Un décret présidentiel annonce l’intention de l’Ukraine de se retirer d’un traité international sur l’interdiction des mines antipersonnel. Cette décision, motivée par le contexte militaire, soulève des réactions contrastées à l’étranger.
Le 29 juin 2025, le président ukrainien Volodymyr Zelensky a signé un décret engageant le retrait de son pays de la Convention d’Ottawa, traité international qui prohibe l’usage des mines antipersonnel. Alors que la guerre avec la Russie entre dans sa quatrième année, cette initiative marque un changement notable dans la posture juridique de l’Ukraine en matière de droit humanitaire.
Un décret présidentiel qui amorce un virage stratégique
Le décret, rendu public par la présidence, entérine une décision du Conseil national de sécurité et de défense ukrainien. Il stipule : « Je décide de faire entrer en vigueur la décision du Conseil national de sécurité et de défense de l’Ukraine du 29 juin 2025 sur le retrait de l’Ukraine de la Convention sur l’interdiction de l’emploi, du stockage, de la production et du transfert des mines antipersonnel et sur leur destruction du 18 septembre 1997. »
Pour être pleinement applicable, ce retrait nécessite encore une validation législative par la Rada, le parlement ukrainien, ainsi qu’une notification officielle auprès des Nations unies.
Une convention internationale contraignante
Adoptée en 1997 et entrée en vigueur en 1999, la Convention d’Ottawa engage ses États signataires à ne pas employer, produire ou transférer des mines antipersonnel, et à éliminer leurs stocks.

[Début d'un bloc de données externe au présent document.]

(** C10, amended: a prediction without the "filepath" key makes the
    SQLite sink hand [None] to the NOT NULL column [filepath]; the insert
    into [images] raises, [insert_image_and_relations] raises the same
    exception and leaves the database as it was. The exception is the
    constraint violation when the driver binds the six parameters, and its
    [OverflowError] when it cannot. The CSV sink writes the record: the
    summary row of the prediction with [""] for the file path, and its
    classification and detection rows, one per class and one per
    detection, each with [""] for the file path. *)
Theorem absent_filepath_rejected
    (float_of_str : string → option float64) (pred : Json.Prediction)
    (db : Sqlite.Db) :
  Json.filepath pred = None →
  Sqlite.filepath (Sqlite.image_params pred) = VNone ∧
  (∃ e,
     Sqlite.insert_images (Sqlite.image_params pred) db = (Raise e, db) ∧
     Sqlite.insert_image_and_relations float_of_str pred db = (Raise e, db) ∧
     e = match image_binds (Sqlite.image_params pred) with
         | Ok _ => IntegrityError
         | Raise _ => OverflowError
         end) ∧
  ∃ summary cs ds,
    Csv.flatten pred = Ok (summary, cs, ds) ∧
    Csv.main (Some [pred])
      = Ok {| Csv.summary_csv := [summary]; Csv.classifications_csv := cs;
              Csv.detections_csv := ds |} ∧
    summary = csv_summary_of pred ∧
    cs = csv_class_rows_of pred ∧
    ds = csv_detection_rows_of pred ∧
    Csv.s_filepath summary = VStr "" ∧
    length cs = length (classes_of pred) ∧
    length ds = length (detections_of pred) ∧
    Forall (λ c, Csv.c_filepath c = VStr "") cs ∧
    Forall (λ d, Csv.d_filepath d = VStr "") ds.
Proof.
  intros Hfp.
  assert (Sqlite.filepath (Sqlite.image_params pred) = VNone) as Hnull.
  { unfold Sqlite.image_params. simpl. by rewrite Hfp. }
  split; [done|]. split.
  - destruct (insert_images_cases (Sqlite.image_params pred) db)
      as [(e & Hins & He)|(_ & _ & Hnot)];
      [|by rewrite Hnull in Hnot].
    exists e. split; [done|]. split.
    + by rewrite insert_image_and_relations_eq, Hins.
    + destruct He as [He|([vs Hvs] & _ & ->)]; [|by rewrite Hvs].
      rewrite He. unfold image_binds in He.
      destruct (for_each_bind_param_cases
                  [Sqlite.filepath (Sqlite.image_params pred);
                   Sqlite.country (Sqlite.image_params pred);
                   Sqlite.prediction (Sqlite.image_params pred);
                   Sqlite.prediction_score (Sqlite.image_params pred);
                   Sqlite.prediction_source (Sqlite.image_params pred);
                   Sqlite.model_version (Sqlite.image_params pred)])
        as [Hok|Hov]; congruence.
  - do 3 eexists. split; [apply flatten_eq|]. split.
    { unfold Csv.main. simpl. by rewrite flatten_eq. }
    split; [done|]. split; [done|]. split; [done|].
    unfold csv_summary_of. simpl. rewrite Hfp. simpl. split; [done|].
    unfold enumerate. rewrite !length_fmap, !enumerate_from_length.
    split; [done|]. split; [done|].
    split; apply Forall_fmap, Forall_forall; done.
Qed.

L’Ukraine a ratifié cet accord en 2005. La Russie, pour sa part, ne l’a jamais signé.
Le conflit actuel a remis au centre des préoccupations l’usage asymétrique de ces armes. D’après plusieurs sources, les forces russes auraient recours à ces dispositifs de manière systématique, dans des zones tant militaires que civiles, compliquant considérablement la reprise des territoires occupés.
Argument sécuritaire : Kiev invoque un déséquilibre tactique
Le ministère ukrainien des Affaires étrangères a publié un communiqué précisant que cette décision vise à répondre « à la nécessité absolue de protéger notre population et notre territoire contre l’agression militaire persistante de la Fédération de Russie ». Pour les autorités ukrainiennes, le respect de la convention constitue désormais une contrainte opérationnelle dans un conflit où l’ennemi ne se soumet à aucune norme internationale.
Roman Kostenko, député et secrétaire de la commission parlementaire pour la sécurité nationale, a déclaré sur les réseaux sociaux : « La Russie utilise massivement des mines contre nos militaires et nos civils. Nous ne pouvons pas rester liés par des obligations que l’ennemi ignore complètement. »
Réactions critiques de la communauté internationale et des ONG
L’annonce ukrainienne a suscité de nombreuses réactions. L’International Campaign to Ban Landmines (ICBL), organisation coordonnant la mise en œuvre de la convention, a exprimé son inquiétude dans un communiqué publié le 29 juin : « Le retrait de l’Ukraine représente un dangereux précédent et affaiblit la lutte mondiale contre une arme indiscriminée. »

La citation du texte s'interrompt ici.